** Task details **
In the records below, find the line holding "(** CREATE TABLE, inside" and the line holding "eexists|]. right. left.". Set down both, with every line between them, exactly.

** Data to examine **
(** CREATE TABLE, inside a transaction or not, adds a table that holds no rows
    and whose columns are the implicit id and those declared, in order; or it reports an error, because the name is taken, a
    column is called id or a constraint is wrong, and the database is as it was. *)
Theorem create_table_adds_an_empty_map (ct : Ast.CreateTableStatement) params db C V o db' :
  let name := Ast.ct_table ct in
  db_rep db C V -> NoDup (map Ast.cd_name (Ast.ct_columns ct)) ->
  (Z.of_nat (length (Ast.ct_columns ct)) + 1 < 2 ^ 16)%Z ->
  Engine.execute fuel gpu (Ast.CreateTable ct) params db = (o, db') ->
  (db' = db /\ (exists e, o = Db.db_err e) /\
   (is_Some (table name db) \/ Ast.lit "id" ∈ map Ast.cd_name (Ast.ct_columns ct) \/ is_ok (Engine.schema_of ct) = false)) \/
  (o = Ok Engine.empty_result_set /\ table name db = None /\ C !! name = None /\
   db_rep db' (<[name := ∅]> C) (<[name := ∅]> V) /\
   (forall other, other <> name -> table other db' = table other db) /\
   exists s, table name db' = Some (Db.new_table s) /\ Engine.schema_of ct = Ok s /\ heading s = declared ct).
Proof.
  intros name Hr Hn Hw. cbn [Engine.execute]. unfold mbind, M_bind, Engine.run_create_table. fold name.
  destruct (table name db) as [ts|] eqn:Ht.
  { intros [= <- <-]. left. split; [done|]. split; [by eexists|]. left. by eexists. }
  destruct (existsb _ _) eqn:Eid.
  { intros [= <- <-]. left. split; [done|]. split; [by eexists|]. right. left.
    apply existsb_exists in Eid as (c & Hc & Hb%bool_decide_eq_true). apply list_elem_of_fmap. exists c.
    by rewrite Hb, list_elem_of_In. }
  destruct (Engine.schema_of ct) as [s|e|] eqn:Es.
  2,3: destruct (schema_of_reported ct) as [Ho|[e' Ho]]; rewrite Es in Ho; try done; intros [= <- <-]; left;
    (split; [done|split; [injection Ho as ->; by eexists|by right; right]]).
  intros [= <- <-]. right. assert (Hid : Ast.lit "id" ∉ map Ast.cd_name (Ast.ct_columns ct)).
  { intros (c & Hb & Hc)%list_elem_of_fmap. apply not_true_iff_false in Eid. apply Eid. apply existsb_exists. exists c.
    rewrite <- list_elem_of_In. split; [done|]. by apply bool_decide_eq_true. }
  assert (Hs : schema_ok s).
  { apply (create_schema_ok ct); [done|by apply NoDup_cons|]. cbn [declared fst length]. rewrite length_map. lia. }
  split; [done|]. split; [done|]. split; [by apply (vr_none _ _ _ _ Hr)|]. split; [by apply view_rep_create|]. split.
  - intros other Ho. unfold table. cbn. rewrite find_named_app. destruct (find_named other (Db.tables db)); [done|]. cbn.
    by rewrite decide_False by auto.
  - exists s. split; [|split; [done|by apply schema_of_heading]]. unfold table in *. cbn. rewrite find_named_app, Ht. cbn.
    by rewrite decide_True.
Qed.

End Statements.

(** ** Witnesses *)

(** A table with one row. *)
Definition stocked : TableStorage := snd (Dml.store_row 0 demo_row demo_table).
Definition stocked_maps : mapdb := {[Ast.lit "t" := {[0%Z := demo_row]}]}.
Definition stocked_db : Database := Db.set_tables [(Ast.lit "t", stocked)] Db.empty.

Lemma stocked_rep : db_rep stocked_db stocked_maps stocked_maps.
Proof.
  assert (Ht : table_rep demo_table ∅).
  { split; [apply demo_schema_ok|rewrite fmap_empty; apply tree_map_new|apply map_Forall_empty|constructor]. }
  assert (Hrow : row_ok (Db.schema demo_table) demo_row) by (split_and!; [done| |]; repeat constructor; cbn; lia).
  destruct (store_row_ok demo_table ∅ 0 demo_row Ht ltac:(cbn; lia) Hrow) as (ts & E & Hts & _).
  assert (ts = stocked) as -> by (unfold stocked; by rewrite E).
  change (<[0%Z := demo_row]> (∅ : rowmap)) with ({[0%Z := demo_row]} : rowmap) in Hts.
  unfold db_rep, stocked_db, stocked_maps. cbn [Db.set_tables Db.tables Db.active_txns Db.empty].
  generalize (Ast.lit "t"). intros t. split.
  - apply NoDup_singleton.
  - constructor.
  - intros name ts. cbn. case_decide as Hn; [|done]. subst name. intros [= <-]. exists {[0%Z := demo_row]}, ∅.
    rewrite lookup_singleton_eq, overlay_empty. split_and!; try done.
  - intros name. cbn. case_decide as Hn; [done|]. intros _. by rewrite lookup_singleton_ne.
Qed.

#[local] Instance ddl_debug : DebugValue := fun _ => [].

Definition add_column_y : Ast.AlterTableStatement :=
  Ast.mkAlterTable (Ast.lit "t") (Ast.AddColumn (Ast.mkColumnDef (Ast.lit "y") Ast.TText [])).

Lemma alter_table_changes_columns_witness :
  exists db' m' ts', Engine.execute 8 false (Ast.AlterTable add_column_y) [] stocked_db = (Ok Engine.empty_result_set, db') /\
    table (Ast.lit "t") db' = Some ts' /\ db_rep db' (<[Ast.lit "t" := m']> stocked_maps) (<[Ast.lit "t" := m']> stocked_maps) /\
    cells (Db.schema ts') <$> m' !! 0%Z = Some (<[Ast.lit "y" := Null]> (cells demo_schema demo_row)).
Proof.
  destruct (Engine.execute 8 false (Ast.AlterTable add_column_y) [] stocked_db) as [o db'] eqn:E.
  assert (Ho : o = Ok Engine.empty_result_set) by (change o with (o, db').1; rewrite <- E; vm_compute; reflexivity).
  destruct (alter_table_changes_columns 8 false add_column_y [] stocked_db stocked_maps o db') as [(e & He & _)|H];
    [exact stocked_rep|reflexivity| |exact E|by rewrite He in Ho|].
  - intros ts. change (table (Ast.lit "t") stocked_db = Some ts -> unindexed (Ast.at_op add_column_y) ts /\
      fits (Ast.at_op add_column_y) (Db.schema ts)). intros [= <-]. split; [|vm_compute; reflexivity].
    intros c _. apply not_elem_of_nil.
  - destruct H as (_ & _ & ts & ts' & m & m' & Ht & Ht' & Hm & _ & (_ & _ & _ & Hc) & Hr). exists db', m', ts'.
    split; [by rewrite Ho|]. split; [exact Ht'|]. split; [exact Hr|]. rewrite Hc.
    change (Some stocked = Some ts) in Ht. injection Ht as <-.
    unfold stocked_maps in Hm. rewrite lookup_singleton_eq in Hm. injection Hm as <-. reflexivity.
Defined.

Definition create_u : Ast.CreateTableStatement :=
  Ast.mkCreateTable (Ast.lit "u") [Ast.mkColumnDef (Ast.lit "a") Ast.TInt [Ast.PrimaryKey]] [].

==

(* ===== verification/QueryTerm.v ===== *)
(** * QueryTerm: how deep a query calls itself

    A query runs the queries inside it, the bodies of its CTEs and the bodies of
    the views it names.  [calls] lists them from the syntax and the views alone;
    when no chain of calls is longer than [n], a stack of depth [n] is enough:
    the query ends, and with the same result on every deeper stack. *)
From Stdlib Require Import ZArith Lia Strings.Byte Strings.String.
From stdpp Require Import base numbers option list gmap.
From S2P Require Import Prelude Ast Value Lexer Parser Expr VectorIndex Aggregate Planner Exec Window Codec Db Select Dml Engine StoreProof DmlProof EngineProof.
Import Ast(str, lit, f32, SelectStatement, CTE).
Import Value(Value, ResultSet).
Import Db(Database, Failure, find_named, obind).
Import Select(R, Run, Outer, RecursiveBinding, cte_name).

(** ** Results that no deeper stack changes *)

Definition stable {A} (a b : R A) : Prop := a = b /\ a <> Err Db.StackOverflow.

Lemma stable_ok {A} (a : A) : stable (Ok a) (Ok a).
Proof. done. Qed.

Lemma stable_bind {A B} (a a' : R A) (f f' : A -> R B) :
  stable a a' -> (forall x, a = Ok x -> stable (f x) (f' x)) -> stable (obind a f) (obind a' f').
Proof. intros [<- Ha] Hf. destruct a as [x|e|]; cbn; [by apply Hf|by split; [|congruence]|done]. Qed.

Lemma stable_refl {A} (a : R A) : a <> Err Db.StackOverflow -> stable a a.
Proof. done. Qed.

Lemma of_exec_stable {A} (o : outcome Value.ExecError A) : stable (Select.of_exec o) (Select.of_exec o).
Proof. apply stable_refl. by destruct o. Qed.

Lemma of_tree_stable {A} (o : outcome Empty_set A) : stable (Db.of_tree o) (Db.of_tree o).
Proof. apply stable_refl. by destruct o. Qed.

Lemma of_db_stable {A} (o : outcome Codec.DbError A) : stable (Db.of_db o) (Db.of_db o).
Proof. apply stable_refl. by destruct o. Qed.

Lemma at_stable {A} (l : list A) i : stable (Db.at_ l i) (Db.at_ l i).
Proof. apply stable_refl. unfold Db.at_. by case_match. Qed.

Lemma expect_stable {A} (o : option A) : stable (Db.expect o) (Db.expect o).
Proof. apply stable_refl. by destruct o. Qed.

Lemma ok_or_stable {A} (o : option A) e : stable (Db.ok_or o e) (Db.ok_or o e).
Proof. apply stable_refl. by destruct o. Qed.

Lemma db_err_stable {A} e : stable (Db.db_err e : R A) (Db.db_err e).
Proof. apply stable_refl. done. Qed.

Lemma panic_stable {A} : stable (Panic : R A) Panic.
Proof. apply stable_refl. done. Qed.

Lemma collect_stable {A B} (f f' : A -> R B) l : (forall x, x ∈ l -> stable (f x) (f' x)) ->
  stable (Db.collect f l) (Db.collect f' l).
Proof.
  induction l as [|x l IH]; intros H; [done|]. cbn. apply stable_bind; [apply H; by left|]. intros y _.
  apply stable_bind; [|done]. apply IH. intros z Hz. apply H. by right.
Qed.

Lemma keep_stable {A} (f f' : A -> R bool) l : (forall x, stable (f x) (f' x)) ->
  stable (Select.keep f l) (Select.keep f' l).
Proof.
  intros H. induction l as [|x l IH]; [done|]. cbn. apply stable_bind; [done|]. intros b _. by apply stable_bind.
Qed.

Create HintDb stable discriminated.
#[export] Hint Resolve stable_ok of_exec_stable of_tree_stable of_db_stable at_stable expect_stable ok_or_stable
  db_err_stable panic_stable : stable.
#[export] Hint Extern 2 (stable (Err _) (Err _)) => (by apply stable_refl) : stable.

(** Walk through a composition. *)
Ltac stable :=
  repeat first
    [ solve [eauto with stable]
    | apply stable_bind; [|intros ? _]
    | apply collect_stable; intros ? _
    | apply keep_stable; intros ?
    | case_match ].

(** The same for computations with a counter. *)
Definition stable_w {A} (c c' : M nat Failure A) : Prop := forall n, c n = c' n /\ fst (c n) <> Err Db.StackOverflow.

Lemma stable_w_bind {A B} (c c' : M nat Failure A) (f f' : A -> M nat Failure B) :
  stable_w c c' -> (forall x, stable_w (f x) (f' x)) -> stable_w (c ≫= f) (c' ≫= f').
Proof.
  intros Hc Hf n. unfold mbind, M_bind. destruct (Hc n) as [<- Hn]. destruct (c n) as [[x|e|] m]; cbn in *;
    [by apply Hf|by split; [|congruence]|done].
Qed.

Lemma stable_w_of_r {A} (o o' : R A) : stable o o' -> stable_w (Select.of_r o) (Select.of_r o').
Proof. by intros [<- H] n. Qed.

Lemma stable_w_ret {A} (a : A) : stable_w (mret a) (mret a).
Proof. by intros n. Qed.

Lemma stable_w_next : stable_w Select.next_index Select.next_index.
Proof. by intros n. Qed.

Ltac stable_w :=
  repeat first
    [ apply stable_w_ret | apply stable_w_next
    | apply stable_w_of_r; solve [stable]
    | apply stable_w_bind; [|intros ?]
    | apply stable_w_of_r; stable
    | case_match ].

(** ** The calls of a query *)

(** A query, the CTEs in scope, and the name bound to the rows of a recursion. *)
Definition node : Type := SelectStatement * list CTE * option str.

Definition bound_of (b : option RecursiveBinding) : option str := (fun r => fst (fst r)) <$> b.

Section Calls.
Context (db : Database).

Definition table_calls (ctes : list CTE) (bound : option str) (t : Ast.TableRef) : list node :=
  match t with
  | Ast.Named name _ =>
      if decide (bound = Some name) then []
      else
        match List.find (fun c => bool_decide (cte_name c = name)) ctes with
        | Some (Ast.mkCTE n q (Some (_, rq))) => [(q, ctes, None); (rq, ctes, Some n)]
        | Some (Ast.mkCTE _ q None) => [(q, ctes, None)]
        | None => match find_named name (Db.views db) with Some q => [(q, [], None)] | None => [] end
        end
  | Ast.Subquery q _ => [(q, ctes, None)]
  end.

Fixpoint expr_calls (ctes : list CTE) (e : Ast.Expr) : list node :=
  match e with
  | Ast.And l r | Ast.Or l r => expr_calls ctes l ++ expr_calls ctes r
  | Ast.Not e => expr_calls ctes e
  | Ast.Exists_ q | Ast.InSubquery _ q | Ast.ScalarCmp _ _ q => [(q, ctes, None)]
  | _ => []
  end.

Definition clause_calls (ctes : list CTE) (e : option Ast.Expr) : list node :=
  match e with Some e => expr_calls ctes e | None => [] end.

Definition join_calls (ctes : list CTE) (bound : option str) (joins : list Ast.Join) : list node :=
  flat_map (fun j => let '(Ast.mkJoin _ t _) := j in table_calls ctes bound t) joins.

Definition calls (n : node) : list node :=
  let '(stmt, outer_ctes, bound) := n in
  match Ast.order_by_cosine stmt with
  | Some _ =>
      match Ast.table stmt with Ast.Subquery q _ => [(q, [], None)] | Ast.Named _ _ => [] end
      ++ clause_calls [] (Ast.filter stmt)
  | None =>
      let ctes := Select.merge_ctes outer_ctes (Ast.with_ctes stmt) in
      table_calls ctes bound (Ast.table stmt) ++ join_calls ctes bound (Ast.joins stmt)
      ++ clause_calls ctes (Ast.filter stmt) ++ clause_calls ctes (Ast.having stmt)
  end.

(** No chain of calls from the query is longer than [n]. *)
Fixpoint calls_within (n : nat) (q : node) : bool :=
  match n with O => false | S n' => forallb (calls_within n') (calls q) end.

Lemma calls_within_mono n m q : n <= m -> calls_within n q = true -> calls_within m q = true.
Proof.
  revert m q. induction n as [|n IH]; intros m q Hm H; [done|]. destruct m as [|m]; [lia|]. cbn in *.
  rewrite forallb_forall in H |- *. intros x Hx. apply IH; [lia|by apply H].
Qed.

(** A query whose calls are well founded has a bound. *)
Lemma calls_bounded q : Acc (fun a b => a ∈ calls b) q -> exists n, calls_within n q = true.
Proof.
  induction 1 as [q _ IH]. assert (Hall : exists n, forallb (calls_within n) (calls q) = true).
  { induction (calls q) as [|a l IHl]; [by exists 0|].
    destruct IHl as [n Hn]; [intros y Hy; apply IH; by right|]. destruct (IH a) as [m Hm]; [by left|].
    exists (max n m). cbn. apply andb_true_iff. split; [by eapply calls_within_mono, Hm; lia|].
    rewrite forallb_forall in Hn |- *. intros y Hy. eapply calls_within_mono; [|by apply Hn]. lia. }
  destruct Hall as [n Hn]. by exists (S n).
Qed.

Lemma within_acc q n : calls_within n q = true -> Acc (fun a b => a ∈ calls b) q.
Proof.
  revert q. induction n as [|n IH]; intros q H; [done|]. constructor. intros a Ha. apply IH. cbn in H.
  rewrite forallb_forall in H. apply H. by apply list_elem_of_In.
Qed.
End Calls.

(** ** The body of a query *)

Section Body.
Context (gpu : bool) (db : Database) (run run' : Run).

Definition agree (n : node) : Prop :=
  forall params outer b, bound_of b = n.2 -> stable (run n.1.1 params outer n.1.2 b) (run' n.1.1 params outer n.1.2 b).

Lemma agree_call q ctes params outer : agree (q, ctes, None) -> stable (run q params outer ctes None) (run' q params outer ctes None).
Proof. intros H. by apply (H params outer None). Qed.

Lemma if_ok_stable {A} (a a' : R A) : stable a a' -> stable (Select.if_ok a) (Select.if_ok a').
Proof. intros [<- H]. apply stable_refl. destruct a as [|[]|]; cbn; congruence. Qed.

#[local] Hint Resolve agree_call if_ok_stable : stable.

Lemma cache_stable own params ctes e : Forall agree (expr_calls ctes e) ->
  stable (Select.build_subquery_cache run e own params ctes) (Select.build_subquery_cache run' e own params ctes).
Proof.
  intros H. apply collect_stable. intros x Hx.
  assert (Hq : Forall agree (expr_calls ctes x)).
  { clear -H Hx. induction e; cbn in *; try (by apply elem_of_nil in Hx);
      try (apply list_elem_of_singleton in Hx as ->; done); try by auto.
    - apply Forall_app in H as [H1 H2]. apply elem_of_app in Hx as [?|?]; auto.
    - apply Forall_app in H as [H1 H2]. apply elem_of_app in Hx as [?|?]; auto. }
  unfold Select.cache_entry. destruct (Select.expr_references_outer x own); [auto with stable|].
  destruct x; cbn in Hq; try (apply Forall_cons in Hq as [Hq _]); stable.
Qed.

** Response box **
(** CREATE TABLE, inside a transaction or not, adds a table that holds no rows
    and whose columns are the implicit id and those declared, in order; or it reports an error, because the name is taken, a
    column is called id or a constraint is wrong, and the database is as it was. *)
Theorem create_table_adds_an_empty_map (ct : Ast.CreateTableStatement) params db C V o db' :
  let name := Ast.ct_table ct in
  db_rep db C V -> NoDup (map Ast.cd_name (Ast.ct_columns ct)) ->
  (Z.of_nat (length (Ast.ct_columns ct)) + 1 < 2 ^ 16)%Z ->
  Engine.execute fuel gpu (Ast.CreateTable ct) params db = (o, db') ->
  (db' = db /\ (exists e, o = Db.db_err e) /\
   (is_Some (table name db) \/ Ast.lit "id" ∈ map Ast.cd_name (Ast.ct_columns ct) \/ is_ok (Engine.schema_of ct) = false)) \/
  (o = Ok Engine.empty_result_set /\ table name db = None /\ C !! name = None /\
   db_rep db' (<[name := ∅]> C) (<[name := ∅]> V) /\
   (forall other, other <> name -> table other db' = table other db) /\
   exists s, table name db' = Some (Db.new_table s) /\ Engine.schema_of ct = Ok s /\ heading s = declared ct).
Proof.
  intros name Hr Hn Hw. cbn [Engine.execute]. unfold mbind, M_bind, Engine.run_create_table. fold name.
  destruct (table name db) as [ts|] eqn:Ht.
  { intros [= <- <-]. left. split; [done|]. split; [by eexists|]. left. by eexists. }
  destruct (existsb _ _) eqn:Eid.
  { intros [= <- <-]. left. split; [done|]. split; [by eexists|]. right. left.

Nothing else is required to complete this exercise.